# [WORK REQUEST]
A complete and exact copy of the entries below is the expected result.

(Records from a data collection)
______________________________
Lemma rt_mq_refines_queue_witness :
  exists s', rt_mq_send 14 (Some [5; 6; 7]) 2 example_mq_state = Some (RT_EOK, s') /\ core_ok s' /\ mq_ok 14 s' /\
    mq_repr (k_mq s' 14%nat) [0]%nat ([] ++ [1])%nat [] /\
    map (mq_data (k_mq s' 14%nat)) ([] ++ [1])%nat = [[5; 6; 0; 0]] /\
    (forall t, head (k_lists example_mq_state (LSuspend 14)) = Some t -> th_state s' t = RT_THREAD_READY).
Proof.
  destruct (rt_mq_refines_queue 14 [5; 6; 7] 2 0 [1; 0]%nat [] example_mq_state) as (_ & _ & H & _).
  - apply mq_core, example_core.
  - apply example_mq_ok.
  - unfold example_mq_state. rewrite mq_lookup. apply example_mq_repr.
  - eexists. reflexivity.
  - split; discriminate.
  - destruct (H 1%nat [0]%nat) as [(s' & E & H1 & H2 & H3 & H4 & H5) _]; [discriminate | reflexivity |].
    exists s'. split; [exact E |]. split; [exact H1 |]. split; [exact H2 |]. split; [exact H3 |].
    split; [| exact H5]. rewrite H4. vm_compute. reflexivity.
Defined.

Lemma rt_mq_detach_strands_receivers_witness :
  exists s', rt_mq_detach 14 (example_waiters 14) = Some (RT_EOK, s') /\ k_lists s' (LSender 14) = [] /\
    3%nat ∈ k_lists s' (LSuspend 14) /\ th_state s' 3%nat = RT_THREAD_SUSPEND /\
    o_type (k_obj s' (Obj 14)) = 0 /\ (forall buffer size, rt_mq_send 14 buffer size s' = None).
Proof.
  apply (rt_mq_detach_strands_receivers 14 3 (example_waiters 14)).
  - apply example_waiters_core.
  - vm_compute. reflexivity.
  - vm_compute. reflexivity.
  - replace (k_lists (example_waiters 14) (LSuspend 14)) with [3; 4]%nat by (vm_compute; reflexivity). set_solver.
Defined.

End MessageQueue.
______________________________
# [ANSWER SECTION]
Lemma rt_mq_refines_queue_witness :
  exists s', rt_mq_send 14 (Some [5; 6; 7]) 2 example_mq_state = Some (RT_EOK, s') /\ core_ok s' /\ mq_ok 14 s' /\
    mq_repr (k_mq s' 14%nat) [0]%nat ([] ++ [1])%nat [] /\
    map (mq_data (k_mq s' 14%nat)) ([] ++ [1])%nat = [[5; 6; 0; 0]] /\
    (forall t, head (k_lists example_mq_state (LSuspend 14)) = Some t -> th_state s' t = RT_THREAD_READY).
Proof.
  destruct (rt_mq_refines_queue 14 [5; 6; 7] 2 0 [1; 0]%nat [] example_mq_state) as (_ & _ & H & _).
  - apply mq_core, example_core.
  - apply example_mq_ok.
  - unfold example_mq_state. rewrite mq_lookup. apply example_mq_repr.
  - eexists. reflexivity.
  - split; discriminate.
  - destruct (H 1%nat [0]%nat) as [(s' & E & H1 & H2 & H3 & H4 & H5) _]; [discriminate | reflexivity |].
    exists s'. split; [exact E |]. split; [exact H1 |]. split; [exact H2 |]. split; [exact H3 |].
    split; [| exact H5]. rewrite H4. vm_compute. reflexivity.
Defined.

Lemma rt_mq_detach_strands_receivers_witness :
  exists s', rt_mq_detach 14 (example_waiters 14) = Some (RT_EOK, s') /\ k_lists s' (LSender 14) = [] /\
    3%nat ∈ k_lists s' (LSuspend 14) /\ th_state s' 3%nat = RT_THREAD_SUSPEND /\
    o_type (k_obj s' (Obj 14)) = 0 /\ (forall buffer size, rt_mq_send 14 buffer size s' = None).
Proof.
  apply (rt_mq_detach_strands_receivers 14 3 (example_waiters 14)).
  - apply example_waiters_core.
  - vm_compute. reflexivity.
  - vm_compute. reflexivity.
  - replace (k_lists (example_waiters 14) (LSuspend 14)) with [3; 4]%nat by (vm_compute; reflexivity). set_solver.
Defined.

End MessageQueue.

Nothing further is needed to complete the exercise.